Collected data:
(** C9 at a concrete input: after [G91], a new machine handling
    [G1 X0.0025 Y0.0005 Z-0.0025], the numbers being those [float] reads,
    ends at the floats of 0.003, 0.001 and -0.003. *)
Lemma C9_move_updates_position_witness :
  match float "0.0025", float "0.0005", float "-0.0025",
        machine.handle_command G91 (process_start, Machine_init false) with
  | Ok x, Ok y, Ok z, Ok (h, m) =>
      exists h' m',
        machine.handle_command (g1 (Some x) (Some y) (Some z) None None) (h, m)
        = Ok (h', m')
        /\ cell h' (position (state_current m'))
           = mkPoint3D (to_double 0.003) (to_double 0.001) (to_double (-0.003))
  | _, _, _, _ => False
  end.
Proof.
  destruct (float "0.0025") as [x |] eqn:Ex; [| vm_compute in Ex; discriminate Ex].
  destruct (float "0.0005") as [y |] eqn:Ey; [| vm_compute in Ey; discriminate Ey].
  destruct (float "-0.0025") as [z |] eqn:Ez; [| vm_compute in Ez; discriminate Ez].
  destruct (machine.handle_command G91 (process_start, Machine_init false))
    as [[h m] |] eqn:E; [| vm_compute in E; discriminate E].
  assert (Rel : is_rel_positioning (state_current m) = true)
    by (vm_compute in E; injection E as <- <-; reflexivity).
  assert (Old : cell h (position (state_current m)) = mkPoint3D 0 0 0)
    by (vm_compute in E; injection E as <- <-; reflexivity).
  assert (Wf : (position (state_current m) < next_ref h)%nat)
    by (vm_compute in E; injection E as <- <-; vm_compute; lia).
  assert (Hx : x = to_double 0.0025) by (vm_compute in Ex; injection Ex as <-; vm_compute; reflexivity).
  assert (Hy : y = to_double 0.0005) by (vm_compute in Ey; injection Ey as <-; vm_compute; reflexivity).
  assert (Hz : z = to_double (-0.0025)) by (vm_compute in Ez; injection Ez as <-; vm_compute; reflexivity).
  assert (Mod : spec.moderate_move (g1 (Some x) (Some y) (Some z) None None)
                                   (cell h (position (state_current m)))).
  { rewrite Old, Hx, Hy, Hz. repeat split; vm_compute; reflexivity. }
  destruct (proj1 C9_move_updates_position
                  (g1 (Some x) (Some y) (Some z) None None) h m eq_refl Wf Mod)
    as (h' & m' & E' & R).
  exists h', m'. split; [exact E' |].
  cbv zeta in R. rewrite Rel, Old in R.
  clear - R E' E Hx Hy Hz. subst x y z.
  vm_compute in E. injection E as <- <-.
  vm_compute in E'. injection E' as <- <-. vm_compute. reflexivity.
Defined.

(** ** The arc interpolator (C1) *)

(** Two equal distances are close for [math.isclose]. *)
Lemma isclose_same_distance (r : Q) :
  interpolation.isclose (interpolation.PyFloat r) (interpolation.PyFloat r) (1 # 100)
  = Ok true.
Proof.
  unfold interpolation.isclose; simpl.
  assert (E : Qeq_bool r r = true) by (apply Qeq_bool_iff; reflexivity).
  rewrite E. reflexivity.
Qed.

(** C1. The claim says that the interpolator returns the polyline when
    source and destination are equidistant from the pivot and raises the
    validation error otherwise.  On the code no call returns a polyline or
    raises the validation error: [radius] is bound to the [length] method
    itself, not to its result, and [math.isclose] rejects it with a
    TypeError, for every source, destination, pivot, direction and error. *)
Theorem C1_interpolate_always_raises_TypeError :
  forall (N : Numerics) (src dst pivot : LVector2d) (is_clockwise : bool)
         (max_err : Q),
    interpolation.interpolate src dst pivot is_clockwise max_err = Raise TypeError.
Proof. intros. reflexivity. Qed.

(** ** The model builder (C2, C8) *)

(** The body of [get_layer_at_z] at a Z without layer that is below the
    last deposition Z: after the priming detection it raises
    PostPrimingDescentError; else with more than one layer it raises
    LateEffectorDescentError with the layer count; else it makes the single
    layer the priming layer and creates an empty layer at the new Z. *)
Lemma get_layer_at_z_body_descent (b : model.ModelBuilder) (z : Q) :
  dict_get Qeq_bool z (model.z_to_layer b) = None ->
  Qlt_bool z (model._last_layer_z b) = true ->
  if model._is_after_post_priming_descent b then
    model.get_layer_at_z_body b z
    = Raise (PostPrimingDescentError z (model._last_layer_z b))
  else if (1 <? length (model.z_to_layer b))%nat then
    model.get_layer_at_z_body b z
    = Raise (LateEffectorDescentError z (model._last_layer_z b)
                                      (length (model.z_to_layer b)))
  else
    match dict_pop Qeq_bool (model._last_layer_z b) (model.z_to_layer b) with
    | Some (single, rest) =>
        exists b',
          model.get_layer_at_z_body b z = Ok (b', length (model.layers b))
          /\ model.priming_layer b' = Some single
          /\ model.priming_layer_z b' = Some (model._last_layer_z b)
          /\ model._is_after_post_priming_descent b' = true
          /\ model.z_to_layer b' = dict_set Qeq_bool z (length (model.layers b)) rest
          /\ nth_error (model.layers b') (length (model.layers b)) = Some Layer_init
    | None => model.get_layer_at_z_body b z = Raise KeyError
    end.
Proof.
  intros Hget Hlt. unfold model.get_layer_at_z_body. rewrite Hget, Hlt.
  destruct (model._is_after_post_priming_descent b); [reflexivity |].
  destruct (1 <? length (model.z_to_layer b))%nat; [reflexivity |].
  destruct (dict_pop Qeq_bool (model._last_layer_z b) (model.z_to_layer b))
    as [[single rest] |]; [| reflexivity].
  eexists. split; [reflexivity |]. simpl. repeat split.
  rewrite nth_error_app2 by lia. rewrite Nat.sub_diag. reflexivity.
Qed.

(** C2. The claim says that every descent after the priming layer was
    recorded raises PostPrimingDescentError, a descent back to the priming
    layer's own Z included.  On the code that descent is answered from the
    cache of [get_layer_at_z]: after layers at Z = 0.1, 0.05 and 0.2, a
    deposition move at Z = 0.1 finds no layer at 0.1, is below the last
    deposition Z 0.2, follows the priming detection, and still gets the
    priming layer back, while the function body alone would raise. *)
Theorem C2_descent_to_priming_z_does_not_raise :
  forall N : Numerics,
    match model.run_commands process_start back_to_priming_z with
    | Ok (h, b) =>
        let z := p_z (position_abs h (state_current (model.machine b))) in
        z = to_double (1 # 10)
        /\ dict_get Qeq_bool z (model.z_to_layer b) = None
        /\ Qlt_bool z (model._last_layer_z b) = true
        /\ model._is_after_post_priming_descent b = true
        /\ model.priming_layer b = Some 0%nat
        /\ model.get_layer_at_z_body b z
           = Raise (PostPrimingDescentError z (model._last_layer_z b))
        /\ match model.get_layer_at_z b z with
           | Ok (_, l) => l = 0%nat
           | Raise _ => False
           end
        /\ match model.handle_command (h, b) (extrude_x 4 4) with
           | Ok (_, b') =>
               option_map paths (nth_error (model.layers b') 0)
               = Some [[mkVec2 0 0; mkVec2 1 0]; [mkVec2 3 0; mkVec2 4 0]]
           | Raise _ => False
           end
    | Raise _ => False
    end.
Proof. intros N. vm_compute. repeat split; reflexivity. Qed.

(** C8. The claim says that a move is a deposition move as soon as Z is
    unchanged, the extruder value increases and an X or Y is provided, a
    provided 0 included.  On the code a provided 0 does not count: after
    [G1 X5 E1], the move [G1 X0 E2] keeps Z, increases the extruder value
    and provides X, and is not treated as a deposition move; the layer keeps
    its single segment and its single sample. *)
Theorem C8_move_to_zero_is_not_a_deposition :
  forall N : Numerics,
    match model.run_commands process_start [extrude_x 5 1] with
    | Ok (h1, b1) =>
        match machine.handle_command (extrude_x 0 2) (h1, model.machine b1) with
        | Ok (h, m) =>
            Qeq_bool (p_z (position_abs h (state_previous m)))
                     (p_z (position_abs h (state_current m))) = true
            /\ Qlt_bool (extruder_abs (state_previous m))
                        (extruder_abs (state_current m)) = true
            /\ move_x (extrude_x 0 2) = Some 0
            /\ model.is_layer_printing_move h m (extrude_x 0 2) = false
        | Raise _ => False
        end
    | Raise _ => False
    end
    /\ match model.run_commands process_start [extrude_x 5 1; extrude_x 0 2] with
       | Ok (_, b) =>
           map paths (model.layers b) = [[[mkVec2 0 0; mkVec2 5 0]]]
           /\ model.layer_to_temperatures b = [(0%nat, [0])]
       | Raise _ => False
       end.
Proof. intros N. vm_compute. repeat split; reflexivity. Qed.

• Exercise goal: In the records above, which lines hold the string "below"? Copy each one.

• Output of the task:
(** The body of [get_layer_at_z] at a Z without layer that is below the
    deposition move at Z = 0.1 finds no layer at 0.1, is below the last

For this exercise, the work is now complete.